The full press release:
UAW members reacted strongly to Mitt Romney's claim that "we should have let Detroit go bankrupt," when the economy and the auto industry were about to collapse.
"He's trying to rewrite history and attack President Obama and the UAW for successfully saving the auto industry," said UAW President Bob King. "He is misleading voters about the president's bold and decisive rescue of the auto industry and about sacrifices made by workers. But voters deserve the truth."
Even prior to the emergency rescue loans, UAW members made deep sacrifices beginning in 2005 to save the company, giving up pay increases, overtime pay, holidays, agreeing to a reduced pay and benefit structure for new hires, and other concessions. President Obama demanded additional concessions and shared sacrifice from both labor and management in exchange for the loans.

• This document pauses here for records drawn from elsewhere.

(* ===== verification/Layer.v ===== *)
(** Frozen layers (src/pageserver/src/layer.rs): an id and the versions it
    holds in key order, range scans over one page, and the offload format. *)

From S2P Require Import Prelude Bytes BTree Common PageVersion.

Abbreviation LayerId := Z.

Definition LAYER_MAGIC : Z := 0x53504C31.
Definition LAYER_VERSION : Z := 1.

(** A [BTreeMap<(PageKey, Lsn), PageVersion>]. *)
Abbreviation VersionMap := (list (PageKey * Lsn * PageVersion)).

Record Layer := mkLayer {
  layer_id : LayerId;
  entries : VersionMap
}.

Definition Layer_new (id : LayerId) (es : VersionMap) : Layer := mkLayer id es.

Definition Layer_len (l : Layer) : Z := len (entries l).

Definition Layer_is_empty (l : Layer) : bool := Layer_len l =? 0.

(** The versions of [key] in [m] with LSN in [0, lsn], ascending. *)
Definition range_versions (key : PageKey) (lsn : Lsn) (m : VersionMap) : list (Lsn * PageVersion) :=
  (fun '(_, l, v) => (l, v)) <$> bt_range (key, INVALID) (key, lsn) m.

Definition Layer_range (l : Layer) (key : PageKey) (lsn : Lsn) : list (Lsn * PageVersion) :=
  range_versions key lsn (entries l).

(** ** The offload format *)

Definition write_entry (e : PageKey * Lsn * PageVersion) : bytes :=
  let '(key, lsn, v) := e in write_key (rel key) (block key) lsn ++ write_version v.

Definition Layer_serialize (l : Layer) : bytes :=
  be_bytes 4 LAYER_MAGIC ++ [z2b LAYER_VERSION] ++ be_bytes 8 (layer_id l) ++
  be_bytes 4 (len (entries l)) ++ flat_map write_entry (entries l).

Fixpoint read_entries (count : nat) (buf : bytes) (pos : Z) (acc : VersionMap)
  : outcome PageError (VersionMap * Z) :=
  match count with
  | O => Ok (acc, pos)
  | S n =>
      let? (r, b, lsn, pos) := read_key buf pos in
      let? (version, pos) := read_version buf pos in
      read_entries n buf pos (bt_insert (mkPageKey r b, lsn) version acc)
  end.

Definition Layer_deserialize (buf : bytes) : outcome PageError Layer :=
  let? (magic, pos) := read_u32 buf 0 in
  ensure magic =? LAYER_MAGIC else Truncated "layer magic" in
  let? ver := ok_or (get buf pos) (Truncated "layer version") in
  let pos := pos + 1 in
  ensure b2z ver =? LAYER_VERSION else BadVersionTag (b2z ver) in
  let? (id, pos) := read_u64 buf pos in
  let? (count, pos) := read_u32 buf pos in
  let? (es, _) := read_entries (Z.to_nat count) buf pos [] in
  Ok (mkLayer id es).

(** ** Well-formed layers *)

Definition entry_wf (e : PageKey * Lsn * PageVersion) : Prop :=
  PageKey_wf e.1.1 /\ in_u64 e.1.2 /\ PageVersion_wf e.2.

Definition Layer_wf (l : Layer) : Prop :=
  in_u64 (layer_id l) /\ in_u32 (len (entries l)) /\ bt_sorted (entries l) /\
  Forall entry_wf (entries l).

(** Inserting a key above all others appends it. *)
Lemma bt_insert_last {K V} `{TotalOrder K} (m : list (K * V)) k v :
  (forall e, In e m -> klt e.1 k) -> bt_insert k v m = m ++ [(k, v)].
Proof.
  induction m as [|[k' v'] m IH]; intros Hlt; [done |]. cbn [bt_insert].
  rewrite (proj2 (kcmp_Gt k k')) by (apply (Hlt (k', v')); by left). cbn. f_equal.
  apply IH. intros e He. apply Hlt. by right.
Qed.

Lemma bt_sorted_app {K V} `{TotalOrder K} (m1 m2 : list (K * V)) :
  bt_sorted (m1 ++ m2) <->
  bt_sorted m1 /\ bt_sorted m2 /\ forall e f, In e m1 -> In f m2 -> klt e.1 f.1.
Proof.
  induction m1 as [|[k v] m1 IH]; cbn [app bt_sorted].
  - split; [intros ?; repeat split; done | by intros (_ & ? & _)].
  - rewrite IH. split.
    + intros (H1 & H2 & H3 & H4). repeat split; auto.
      * intros e He. apply H1, in_or_app. by left.
      * intros e f [<- | He] Hf; [apply H1, in_or_app; by right | by apply H4].
    + intros ((H1 & H2) & H3 & H4). repeat split; auto.
      * intros e [He | He]%in_app_or; [by apply H1 | apply (H4 (k, v) e); [by left | done]].
      * intros e f He Hf. apply H4; [by right | done].
Qed.

Lemma read_entries_at es buf pos l acc :
  Forall entry_wf es -> bt_sorted (acc ++ es) -> at_pos buf pos (flat_map write_entry es ++ l) ->
  exists pos', read_entries (length es) buf pos acc = Ok (acc ++ es, pos') /\ at_pos buf pos' l.
Proof.
  intros Hw. revert acc pos; induction Hw as [|[[[r b] lsn] v] es (Hk & Hl & Hv) _ IH]; intros acc pos Hs Ha.
  { exists pos. by rewrite app_nil_r. }
  cbn [flat_map length read_entries write_entry rel block] in *. rewrite <- !app_assoc in Ha.
  destruct Hk as [Hr Hb]. cbn in Hr, Hb, Hl, Hv.
  destruct (read_key_at _ _ _ _ _ _ Hr Hb Hl Ha) as (p1 & -> & Ha1). cbn [bind].
  destruct (read_version_at _ _ _ _ Hv Ha1) as (p2 & -> & Ha2). cbn [bind].
  rewrite bt_insert_last.
  - destruct (IH (acc ++ [(mkPageKey r b, lsn, v)]) p2) as (p3 & -> & Ha3); [| done |].
    + by rewrite <- app_assoc.
    + exists p3. by rewrite <- app_assoc.
  - intros e He. apply bt_sorted_app in Hs as (_ & _ & Hlt).
    apply (Hlt e (mkPageKey r b, lsn, v) He). by left.
Qed.

Lemma Layer_deserialize_serialize l ext :
  Layer_wf l -> Layer_deserialize (Layer_serialize l ++ ext) = Ok l.
Proof.
  intros (Hid & Hn & Hs & Hw). unfold Layer_deserialize, Layer_serialize. rewrite <- !app_assoc.
  set (buf := be_bytes 4 LAYER_MAGIC ++ _). pose proof (at_pos_start buf) as Ha. unfold buf at 2 in Ha.
  destruct (read_u32_at _ _ _ _ Ha ltac:(by_compute)) as [-> Ha1]. cbn [bind].
  rewrite Z.eqb_refl. change ([?x] ++ ?k) with (x :: k) in Ha1.
  rewrite (at_pos_get _ _ _ _ Ha1). apply at_pos_cons in Ha1. cbn [ok_or bind].
  change (b2z (z2b LAYER_VERSION) =? LAYER_VERSION) with true. cbn iota.
  destruct (read_u64_at _ _ _ _ Ha1 Hid) as [-> Ha2]. cbn [bind].
  destruct (read_u32_at _ _ _ _ Ha2 Hn) as [-> Ha3]. cbn [bind].
  replace (Z.to_nat (len (entries l))) with (length (entries l)) by (unfold len; lia).
  destruct (read_entries_at _ _ _ _ [] Hw Hs Ha3) as (p & -> & _). cbn. by destruct l.
Qed.

Lemma read_entries_moves n buf pos acc :
  0 <= pos <= len buf -> moves buf pos (read_entries n buf pos acc).
Proof.
  revert pos acc; induction n as [|n IH]; intros pos acc Hp; cbn [read_entries]; [cbn; lia |].
  eapply moves_bind; [apply read_key_moves; lia |]. intros [[r b] l] p1 H1.
  eapply moves_bind; [apply read_version_moves; lia |]. intros v p2 H2. apply IH. lia.
Qed.

Lemma Layer_deserialize_no_panic buf : Layer_deserialize buf <> Panic.
Proof.
  unfold Layer_deserialize. pose proof (read_u32_moves buf 0 ltac:(lia)) as H1.
  destruct (read_u32 buf 0) as [[m p] | |]; [| done ..]. cbn in H1 |- *. case_test; [| done].
  destruct (get buf p) as [v|] eqn:Hg; [| done]. cbn [ok_or bind]. case_test; [| done].
  apply get_Some_iff in Hg as [_ Hg]. apply lookup_lt_Some in Hg.
  pose proof (read_u64_moves buf (p + 1) ltac:(lia)) as H2.
  destruct (read_u64 buf (p + 1)) as [[i p1] | |]; [| done ..]. cbn in H2 |- *.
  pose proof (read_u32_moves buf p1 ltac:(lia)) as H3.
  destruct (read_u32 buf p1) as [[n p2] | |]; [| done ..]. cbn in H3 |- *.
  pose proof (read_entries_moves (Z.to_nat n) buf p2 [] ltac:(unfold len in *; lia)) as H4.
  by destruct (read_entries (Z.to_nat n) buf p2 []) as [[es p3] | |].
Qed.

(** A decoded layer is sorted, whatever the order of the bytes. *)
Lemma read_entries_sorted n buf pos acc es p :
  bt_sorted acc -> read_entries n buf pos acc = Ok (es, p) -> bt_sorted es.
Proof.
  revert pos acc; induction n as [|n IH]; intros pos acc Hs; cbn [read_entries].
  { by intros [= <- _]. }
  intros H. inv_ok. destruct x as [[[r b] l] p1]. inv_ok. destruct x as [v p2].
  eapply IH; [| exact H]. by apply bt_insert_sorted.
Qed.

Lemma Layer_deserialize_sorted buf l : Layer_deserialize buf = Ok l -> bt_sorted (entries l).
Proof.
  unfold Layer_deserialize. intros H. inv_ok. destruct x as [magic p]. case_test; [| done].
  inv_ok. case_test; [| done]. inv_ok. destruct x0 as [i p1]. inv_ok. destruct x0 as [n p2]. inv_ok.
  destruct x0 as [es p3]. inv_ok. subst l. by eapply (read_entries_sorted _ _ _ []).
Qed.

(** Offloaded layers survive object storage.  A well-formed layer is
    rebuilt exactly from its serialised bytes; the reader returns a layer or an
    error on every byte string, and a layer it returns is in key order even
    when the bytes are not. *)
Theorem layer_file_round_trip l ext :
  Layer_wf l ->
  Layer_deserialize (Layer_serialize l ++ ext) = Ok l /\
  forall buf, Layer_deserialize buf <> Panic /\
    forall l', Layer_deserialize buf = Ok l' -> bt_sorted (entries l').
Proof.
  eauto using Layer_deserialize_serialize, Layer_deserialize_no_panic, Layer_deserialize_sorted.
Qed.

Lemma layer_file_round_trip_witness :
  let k := mkPageKey (mkRelTag 1663 5 16384 Main) 0 in
  let l := mkLayer 3 [(k, 10, Image (replicate (Z.to_nat PAGE_SIZE) x00)); (k, 20, Delta [mkByteEdit 0 [x07]])] in
  Layer_deserialize (Layer_serialize l ++ []) = Ok l.
Proof.
  intros k l. apply (layer_file_round_trip l []). split; [by_compute |]. split; [by_compute |]. split.
  - cbn. repeat split; try done. intros e [<- | []]. by_compute.
  - repeat constructor; by_compute.
Defined.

In return, America's carmakers retooled to create the energy-efficient cars of the future and repaid their outstanding loans years ahead of schedule.
Rescuing the auto industry saved more than 1.4 million jobs up and down the supply chain.
"There's not a person in Michigan who doesn't have a sister or brother or cousin or friend who is tied to the auto industry," said Stacie Steward, a UAW Local 1700 member and an electrician from Chrysler's Sterling Heights Assembly Plant (SHAP) in Sterling Heights, Mich. "Every Michigan citizen should be appalled by what Mitt Romney said."
"It's an attack on American workers," said Jeff Klayo, also of Local 1700 and from SHAP, which was scheduled to close before Chrysler received the loans. "We're out there trying to get the American dream. We're trying to keep our jobs, for a good wage for our family, put food on our table, pay our taxes, continue to work for the company and get the rewards.
"If the company's successful, we can be successful. If the company takes a downturn, we take a downturn with it," he added.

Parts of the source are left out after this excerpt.